*DIRECTIONS*. Please take the records that follow and repeat exactly the lines starting with the line with "find_index p l = Some i <->" and going on through the line with "as [|i]; [done|].".
*-*-*
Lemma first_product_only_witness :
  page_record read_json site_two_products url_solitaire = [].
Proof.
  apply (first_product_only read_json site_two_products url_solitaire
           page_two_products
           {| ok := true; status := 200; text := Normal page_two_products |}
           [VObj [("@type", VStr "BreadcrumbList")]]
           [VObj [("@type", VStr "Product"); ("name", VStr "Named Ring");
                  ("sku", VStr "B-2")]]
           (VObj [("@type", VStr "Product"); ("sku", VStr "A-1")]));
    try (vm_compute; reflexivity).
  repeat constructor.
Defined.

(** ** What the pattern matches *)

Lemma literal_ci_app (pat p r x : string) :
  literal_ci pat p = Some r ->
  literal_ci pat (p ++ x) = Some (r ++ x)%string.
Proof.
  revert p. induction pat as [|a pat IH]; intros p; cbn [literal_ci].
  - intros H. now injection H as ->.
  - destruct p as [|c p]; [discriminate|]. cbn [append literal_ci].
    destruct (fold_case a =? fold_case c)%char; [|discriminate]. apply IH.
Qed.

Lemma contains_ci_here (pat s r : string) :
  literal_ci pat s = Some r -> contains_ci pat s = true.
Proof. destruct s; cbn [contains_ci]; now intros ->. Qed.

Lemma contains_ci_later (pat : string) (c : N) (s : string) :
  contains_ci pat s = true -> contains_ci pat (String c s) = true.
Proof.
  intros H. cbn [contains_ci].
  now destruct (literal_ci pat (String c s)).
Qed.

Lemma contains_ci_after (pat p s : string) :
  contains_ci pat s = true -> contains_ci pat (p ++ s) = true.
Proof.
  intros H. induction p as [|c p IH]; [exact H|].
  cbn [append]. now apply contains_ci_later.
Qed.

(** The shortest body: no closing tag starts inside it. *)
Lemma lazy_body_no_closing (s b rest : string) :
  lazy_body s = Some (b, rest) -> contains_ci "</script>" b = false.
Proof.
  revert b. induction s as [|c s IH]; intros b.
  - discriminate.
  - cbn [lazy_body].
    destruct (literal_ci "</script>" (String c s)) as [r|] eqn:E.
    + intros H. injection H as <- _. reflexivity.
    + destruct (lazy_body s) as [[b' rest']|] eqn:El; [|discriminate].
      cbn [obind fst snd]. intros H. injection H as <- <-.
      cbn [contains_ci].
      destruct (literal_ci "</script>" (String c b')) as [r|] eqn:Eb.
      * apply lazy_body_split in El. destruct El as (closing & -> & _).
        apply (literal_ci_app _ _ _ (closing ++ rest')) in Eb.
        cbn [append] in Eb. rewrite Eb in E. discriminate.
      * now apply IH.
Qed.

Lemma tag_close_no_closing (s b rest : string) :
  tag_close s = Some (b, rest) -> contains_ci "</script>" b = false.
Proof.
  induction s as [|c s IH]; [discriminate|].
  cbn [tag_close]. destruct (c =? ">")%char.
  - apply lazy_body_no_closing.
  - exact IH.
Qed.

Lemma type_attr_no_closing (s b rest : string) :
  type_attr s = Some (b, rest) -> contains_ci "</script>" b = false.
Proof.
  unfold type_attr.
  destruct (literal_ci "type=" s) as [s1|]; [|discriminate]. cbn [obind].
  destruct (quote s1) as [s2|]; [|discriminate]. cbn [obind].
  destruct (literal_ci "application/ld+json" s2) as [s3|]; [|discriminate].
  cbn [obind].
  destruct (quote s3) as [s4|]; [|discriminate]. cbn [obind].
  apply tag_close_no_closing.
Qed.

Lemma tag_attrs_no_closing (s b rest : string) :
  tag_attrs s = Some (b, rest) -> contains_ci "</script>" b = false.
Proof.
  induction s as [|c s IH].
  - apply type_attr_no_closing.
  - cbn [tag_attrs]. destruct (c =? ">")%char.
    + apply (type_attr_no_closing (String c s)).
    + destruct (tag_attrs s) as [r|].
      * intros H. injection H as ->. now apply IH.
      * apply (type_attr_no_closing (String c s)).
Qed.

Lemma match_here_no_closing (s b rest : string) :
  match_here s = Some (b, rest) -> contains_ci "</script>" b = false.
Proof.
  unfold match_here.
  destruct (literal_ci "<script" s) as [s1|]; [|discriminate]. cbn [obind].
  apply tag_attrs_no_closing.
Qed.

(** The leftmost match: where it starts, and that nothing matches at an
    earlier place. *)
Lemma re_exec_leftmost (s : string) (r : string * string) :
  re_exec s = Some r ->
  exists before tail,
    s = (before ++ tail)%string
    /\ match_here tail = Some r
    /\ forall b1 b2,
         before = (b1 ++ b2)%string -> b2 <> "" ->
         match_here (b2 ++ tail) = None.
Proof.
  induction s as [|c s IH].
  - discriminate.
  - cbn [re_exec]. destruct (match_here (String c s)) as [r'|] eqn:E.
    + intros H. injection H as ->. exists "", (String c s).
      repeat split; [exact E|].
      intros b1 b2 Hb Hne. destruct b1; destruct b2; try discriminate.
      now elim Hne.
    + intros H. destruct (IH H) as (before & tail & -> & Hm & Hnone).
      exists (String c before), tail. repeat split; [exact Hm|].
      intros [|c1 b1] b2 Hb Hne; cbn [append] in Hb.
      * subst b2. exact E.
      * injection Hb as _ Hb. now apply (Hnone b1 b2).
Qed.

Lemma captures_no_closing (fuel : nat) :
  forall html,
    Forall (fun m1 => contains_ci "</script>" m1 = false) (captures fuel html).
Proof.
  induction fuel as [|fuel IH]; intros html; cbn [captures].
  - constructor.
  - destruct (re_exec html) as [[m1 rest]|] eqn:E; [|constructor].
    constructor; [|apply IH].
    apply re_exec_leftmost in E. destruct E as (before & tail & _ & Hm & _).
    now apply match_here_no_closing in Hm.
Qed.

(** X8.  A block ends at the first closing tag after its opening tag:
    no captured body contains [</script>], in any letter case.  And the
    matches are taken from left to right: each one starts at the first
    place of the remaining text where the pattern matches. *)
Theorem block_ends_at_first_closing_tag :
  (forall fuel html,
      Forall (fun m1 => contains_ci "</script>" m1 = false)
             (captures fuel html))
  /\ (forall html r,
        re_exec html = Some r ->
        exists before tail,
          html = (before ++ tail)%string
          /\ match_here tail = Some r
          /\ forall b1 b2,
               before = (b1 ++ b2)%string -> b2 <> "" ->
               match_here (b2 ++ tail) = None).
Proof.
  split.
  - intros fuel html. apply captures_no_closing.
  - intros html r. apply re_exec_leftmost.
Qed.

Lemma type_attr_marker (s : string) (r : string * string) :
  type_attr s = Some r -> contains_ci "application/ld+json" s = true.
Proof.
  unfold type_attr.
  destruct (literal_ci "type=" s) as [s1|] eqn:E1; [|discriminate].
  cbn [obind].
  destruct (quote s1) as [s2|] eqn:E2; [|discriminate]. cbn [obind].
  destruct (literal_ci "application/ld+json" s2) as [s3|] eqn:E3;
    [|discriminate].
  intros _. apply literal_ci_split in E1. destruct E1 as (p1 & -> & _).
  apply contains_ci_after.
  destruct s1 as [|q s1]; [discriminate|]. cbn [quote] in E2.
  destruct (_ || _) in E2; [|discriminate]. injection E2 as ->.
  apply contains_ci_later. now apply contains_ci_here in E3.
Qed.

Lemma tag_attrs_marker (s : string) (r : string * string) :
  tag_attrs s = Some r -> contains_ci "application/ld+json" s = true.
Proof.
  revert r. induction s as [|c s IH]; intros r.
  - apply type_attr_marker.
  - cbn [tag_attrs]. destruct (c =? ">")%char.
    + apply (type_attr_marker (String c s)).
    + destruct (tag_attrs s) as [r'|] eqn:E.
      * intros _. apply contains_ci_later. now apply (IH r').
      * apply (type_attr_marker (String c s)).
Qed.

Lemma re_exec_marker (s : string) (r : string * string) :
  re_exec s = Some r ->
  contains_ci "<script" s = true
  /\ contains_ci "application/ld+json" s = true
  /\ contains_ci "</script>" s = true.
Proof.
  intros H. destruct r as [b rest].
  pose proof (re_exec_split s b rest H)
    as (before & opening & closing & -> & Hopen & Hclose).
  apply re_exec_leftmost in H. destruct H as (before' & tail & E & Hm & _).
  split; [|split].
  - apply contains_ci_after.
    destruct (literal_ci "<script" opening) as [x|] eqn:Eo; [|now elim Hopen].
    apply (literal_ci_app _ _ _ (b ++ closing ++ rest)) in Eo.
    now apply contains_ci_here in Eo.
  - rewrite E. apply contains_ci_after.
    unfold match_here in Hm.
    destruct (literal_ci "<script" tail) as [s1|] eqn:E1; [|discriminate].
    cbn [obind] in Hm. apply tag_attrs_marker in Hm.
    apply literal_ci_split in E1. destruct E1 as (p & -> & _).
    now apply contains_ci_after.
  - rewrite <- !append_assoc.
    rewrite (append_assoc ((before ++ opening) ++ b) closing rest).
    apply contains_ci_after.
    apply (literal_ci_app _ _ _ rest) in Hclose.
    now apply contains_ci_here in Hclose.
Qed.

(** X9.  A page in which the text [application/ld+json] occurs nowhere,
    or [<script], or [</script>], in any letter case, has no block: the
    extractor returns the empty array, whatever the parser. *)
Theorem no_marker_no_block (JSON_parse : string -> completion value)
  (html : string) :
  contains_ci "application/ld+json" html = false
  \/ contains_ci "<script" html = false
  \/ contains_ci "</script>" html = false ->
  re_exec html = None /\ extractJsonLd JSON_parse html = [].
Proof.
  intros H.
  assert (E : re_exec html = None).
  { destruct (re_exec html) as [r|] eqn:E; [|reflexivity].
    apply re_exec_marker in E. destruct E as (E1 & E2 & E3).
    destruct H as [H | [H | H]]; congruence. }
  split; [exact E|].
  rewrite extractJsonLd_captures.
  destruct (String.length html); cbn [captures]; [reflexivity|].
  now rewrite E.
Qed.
*-*-*
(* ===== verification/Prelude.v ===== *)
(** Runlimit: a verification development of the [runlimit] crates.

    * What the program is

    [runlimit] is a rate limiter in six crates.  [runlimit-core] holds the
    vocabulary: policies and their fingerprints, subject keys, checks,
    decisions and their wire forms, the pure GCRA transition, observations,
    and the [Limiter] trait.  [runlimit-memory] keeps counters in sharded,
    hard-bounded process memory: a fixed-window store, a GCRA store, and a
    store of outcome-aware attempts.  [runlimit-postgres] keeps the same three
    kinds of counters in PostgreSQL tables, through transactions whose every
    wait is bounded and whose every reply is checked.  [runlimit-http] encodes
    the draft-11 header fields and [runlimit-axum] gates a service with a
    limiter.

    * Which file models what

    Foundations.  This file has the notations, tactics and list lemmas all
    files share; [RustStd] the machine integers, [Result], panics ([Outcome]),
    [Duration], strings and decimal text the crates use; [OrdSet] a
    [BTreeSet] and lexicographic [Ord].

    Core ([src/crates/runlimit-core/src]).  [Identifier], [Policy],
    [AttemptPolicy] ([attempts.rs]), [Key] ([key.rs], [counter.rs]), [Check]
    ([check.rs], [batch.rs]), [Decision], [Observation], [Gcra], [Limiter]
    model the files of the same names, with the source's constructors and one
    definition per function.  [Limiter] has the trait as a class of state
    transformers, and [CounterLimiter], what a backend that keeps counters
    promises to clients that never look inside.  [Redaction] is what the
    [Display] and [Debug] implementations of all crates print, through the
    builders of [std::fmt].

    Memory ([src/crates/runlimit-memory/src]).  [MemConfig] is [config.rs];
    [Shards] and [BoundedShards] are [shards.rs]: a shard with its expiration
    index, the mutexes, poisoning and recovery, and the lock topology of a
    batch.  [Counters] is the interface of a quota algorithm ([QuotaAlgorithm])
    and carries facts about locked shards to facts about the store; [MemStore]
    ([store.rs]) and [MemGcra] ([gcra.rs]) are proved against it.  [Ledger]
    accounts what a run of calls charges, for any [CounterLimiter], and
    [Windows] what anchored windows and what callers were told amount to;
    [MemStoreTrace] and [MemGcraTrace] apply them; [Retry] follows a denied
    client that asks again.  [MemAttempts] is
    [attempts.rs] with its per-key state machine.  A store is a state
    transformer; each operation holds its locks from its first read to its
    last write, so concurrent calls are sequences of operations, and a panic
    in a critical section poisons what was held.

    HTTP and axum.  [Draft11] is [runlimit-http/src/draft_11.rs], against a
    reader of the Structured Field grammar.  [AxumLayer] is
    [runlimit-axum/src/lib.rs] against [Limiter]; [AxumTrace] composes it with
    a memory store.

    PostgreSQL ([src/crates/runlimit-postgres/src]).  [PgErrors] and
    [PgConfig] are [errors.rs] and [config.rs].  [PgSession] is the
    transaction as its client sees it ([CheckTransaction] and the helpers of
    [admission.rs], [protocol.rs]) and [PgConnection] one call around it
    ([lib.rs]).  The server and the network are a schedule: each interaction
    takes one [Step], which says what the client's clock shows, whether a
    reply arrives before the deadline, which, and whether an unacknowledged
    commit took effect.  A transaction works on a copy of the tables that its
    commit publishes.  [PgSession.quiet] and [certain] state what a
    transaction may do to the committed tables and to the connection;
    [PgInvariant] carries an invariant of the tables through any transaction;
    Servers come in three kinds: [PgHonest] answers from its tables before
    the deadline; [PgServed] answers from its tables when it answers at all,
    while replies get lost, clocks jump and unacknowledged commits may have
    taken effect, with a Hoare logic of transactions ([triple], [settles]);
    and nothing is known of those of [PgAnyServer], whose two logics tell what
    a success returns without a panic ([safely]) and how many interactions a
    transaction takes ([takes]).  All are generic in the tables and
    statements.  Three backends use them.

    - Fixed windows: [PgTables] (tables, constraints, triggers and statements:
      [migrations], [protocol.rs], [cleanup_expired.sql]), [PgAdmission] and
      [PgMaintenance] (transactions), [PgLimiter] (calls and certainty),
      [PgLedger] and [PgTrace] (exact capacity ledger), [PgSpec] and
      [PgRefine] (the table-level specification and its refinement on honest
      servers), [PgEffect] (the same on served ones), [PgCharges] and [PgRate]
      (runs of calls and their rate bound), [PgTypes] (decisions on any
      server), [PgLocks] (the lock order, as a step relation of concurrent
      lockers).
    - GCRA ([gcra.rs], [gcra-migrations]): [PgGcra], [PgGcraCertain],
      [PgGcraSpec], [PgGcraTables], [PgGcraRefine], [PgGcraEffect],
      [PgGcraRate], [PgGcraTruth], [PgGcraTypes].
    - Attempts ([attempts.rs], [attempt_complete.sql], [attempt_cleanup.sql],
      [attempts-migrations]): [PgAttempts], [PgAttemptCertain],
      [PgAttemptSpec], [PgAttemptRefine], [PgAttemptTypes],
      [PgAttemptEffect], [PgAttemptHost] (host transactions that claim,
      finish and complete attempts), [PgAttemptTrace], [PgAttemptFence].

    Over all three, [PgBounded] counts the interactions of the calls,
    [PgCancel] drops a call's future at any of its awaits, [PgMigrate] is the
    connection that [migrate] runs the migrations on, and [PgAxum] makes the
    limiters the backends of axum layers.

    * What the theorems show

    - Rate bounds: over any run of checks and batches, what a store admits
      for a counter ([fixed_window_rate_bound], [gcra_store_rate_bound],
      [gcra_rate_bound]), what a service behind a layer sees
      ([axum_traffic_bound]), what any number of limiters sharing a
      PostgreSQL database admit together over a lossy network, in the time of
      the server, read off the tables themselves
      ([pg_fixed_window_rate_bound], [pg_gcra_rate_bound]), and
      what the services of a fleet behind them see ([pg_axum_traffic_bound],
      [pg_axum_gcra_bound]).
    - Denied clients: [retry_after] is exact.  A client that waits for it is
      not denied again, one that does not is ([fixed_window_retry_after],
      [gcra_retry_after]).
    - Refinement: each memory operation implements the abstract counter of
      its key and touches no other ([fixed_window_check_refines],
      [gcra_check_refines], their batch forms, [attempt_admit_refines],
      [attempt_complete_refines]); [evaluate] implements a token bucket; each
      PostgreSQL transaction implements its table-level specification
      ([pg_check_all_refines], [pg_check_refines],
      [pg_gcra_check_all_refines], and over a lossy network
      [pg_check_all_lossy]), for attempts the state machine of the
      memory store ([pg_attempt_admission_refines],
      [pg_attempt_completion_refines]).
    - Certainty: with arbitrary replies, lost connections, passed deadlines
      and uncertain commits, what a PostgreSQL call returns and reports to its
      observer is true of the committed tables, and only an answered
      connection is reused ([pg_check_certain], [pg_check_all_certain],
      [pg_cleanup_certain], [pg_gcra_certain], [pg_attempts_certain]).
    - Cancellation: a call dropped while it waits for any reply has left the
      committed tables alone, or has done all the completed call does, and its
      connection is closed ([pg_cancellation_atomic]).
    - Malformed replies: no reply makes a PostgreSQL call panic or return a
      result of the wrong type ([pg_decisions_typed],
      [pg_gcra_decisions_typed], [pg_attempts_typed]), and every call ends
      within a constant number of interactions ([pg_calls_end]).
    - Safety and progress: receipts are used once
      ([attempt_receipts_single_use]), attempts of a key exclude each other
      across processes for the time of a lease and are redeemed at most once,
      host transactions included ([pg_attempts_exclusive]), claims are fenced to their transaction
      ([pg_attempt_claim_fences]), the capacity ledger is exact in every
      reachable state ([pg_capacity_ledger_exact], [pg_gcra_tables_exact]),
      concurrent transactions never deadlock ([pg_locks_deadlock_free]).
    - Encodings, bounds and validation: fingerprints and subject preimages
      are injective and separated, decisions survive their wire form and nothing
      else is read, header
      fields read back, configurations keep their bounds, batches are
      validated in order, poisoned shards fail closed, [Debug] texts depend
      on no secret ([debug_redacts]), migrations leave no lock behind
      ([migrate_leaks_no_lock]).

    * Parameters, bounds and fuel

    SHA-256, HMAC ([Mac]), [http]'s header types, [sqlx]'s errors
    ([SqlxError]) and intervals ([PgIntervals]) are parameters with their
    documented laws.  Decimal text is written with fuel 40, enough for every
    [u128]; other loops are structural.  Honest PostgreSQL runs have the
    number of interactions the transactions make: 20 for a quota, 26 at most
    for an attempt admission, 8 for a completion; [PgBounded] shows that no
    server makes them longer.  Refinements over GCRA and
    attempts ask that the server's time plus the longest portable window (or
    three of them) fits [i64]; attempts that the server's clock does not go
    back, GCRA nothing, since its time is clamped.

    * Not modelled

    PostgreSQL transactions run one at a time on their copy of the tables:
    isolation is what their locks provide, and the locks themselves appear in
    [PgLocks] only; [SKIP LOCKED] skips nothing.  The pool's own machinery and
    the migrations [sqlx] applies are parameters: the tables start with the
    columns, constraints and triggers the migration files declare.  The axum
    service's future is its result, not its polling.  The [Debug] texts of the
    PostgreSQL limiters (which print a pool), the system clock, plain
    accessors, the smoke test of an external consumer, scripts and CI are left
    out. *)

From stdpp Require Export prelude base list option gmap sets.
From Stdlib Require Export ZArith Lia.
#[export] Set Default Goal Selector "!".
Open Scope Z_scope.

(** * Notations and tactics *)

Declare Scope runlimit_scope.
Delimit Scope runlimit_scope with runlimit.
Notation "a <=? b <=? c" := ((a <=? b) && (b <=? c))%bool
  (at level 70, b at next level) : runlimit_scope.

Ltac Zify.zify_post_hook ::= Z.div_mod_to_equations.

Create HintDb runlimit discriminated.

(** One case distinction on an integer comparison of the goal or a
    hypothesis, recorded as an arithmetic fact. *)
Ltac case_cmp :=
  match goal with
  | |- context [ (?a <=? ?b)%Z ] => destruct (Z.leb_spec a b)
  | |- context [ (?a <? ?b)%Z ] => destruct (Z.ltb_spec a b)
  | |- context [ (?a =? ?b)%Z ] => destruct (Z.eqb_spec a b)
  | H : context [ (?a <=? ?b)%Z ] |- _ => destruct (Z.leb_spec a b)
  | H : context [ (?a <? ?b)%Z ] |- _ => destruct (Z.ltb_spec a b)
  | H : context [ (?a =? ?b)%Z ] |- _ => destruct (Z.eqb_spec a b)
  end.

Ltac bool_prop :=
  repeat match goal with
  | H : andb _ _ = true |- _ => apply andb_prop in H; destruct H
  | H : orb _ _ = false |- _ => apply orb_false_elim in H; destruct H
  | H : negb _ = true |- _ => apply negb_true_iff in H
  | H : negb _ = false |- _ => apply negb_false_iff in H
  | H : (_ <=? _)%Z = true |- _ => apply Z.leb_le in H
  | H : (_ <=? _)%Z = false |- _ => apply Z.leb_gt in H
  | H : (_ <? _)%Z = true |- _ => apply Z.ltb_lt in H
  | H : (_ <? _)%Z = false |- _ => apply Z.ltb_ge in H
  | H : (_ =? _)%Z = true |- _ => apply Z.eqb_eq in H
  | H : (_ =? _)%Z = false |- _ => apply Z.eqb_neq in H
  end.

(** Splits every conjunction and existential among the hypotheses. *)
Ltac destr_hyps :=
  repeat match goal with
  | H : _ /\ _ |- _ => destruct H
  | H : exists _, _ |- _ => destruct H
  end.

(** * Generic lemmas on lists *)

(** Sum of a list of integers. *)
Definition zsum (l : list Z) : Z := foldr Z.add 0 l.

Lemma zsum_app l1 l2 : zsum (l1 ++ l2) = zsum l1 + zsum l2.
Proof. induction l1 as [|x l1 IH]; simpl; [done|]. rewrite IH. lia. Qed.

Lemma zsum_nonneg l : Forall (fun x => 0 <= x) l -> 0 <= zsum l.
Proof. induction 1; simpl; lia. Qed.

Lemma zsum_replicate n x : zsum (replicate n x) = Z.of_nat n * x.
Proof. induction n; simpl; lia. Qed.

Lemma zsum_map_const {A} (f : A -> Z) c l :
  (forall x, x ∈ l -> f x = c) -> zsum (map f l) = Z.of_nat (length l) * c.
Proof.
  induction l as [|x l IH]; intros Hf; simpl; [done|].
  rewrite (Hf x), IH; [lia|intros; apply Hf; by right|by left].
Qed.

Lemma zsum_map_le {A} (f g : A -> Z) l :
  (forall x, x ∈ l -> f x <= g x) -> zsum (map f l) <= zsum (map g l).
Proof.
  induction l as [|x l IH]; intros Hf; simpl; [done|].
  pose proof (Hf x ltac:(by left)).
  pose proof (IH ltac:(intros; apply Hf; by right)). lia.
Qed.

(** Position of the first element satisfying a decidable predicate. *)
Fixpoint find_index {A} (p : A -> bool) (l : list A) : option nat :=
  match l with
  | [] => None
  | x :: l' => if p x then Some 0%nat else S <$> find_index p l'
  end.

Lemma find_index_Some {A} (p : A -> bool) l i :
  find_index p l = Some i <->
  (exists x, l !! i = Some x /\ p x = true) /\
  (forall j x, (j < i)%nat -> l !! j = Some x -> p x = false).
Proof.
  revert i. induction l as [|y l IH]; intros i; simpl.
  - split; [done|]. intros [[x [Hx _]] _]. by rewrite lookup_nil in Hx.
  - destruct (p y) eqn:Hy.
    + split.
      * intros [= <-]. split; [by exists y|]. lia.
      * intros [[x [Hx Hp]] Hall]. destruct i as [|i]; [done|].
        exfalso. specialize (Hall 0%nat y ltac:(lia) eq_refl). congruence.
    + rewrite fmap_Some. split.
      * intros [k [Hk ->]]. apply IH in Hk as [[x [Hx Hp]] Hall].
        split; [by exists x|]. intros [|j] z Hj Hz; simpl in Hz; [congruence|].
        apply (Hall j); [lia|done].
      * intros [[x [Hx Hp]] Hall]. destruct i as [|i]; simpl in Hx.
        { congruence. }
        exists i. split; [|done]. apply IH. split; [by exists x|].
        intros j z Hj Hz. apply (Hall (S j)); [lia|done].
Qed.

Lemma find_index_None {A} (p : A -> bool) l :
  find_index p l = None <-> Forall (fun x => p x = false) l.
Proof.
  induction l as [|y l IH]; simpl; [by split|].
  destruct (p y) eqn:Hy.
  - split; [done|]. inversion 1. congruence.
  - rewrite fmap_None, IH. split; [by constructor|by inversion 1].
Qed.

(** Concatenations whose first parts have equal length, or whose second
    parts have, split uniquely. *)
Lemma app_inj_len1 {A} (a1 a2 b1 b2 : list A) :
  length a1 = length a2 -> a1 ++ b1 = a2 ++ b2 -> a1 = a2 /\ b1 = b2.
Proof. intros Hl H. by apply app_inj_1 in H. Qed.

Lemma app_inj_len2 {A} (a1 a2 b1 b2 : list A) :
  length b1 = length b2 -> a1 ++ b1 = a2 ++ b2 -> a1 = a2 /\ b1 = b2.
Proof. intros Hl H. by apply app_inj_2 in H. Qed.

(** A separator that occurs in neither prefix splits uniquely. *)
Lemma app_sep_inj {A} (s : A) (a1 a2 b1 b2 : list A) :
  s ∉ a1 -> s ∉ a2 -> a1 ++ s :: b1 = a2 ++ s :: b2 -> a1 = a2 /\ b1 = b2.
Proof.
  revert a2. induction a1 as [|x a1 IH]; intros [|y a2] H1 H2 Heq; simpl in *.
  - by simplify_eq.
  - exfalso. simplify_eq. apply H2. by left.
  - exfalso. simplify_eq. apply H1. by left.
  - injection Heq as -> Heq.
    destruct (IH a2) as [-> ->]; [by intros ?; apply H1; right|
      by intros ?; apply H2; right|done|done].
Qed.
*-*-*
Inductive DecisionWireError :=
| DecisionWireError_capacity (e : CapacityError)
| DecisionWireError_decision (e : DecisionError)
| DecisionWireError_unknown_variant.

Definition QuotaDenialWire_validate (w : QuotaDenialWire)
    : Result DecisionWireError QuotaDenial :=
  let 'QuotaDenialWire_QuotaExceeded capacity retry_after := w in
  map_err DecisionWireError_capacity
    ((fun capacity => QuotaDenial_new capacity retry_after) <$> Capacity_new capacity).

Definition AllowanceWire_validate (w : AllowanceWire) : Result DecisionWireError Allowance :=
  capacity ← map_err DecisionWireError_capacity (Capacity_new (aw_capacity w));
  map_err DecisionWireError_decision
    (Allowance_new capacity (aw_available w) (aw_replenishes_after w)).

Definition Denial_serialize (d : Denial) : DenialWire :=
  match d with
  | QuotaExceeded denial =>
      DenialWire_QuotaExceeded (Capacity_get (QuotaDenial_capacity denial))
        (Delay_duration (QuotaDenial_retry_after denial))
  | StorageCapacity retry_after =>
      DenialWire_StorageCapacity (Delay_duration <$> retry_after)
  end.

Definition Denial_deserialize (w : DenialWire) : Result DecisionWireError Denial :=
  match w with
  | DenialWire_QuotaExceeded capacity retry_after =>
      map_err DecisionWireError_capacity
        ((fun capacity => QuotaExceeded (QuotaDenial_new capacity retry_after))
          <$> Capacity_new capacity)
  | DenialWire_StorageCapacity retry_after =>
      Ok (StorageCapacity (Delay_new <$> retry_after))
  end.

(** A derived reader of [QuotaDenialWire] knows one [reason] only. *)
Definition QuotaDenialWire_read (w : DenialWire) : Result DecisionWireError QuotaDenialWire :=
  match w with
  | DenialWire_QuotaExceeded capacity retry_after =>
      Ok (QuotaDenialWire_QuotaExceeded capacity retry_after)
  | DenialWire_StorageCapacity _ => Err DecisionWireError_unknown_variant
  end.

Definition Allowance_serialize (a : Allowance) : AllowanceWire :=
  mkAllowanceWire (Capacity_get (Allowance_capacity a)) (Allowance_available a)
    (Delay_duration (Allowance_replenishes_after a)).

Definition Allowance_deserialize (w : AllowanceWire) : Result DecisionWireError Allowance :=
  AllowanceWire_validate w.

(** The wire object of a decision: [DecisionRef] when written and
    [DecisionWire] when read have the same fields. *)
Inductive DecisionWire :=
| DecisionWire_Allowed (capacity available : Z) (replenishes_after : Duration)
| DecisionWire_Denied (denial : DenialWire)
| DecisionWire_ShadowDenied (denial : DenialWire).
*-*-*
*RESULT BELOW*.
  find_index p l = Some i <->
  (exists x, l !! i = Some x /\ p x = true) /\
  (forall j x, (j < i)%nat -> l !! j = Some x -> p x = false).
Proof.
  revert i. induction l as [|y l IH]; intros i; simpl.
  - split; [done|]. intros [[x [Hx _]] _]. by rewrite lookup_nil in Hx.
  - destruct (p y) eqn:Hy.
    + split.
      * intros [= <-]. split; [by exists y|]. lia.
      * intros [[x [Hx Hp]] Hall]. destruct i as [|i]; [done|].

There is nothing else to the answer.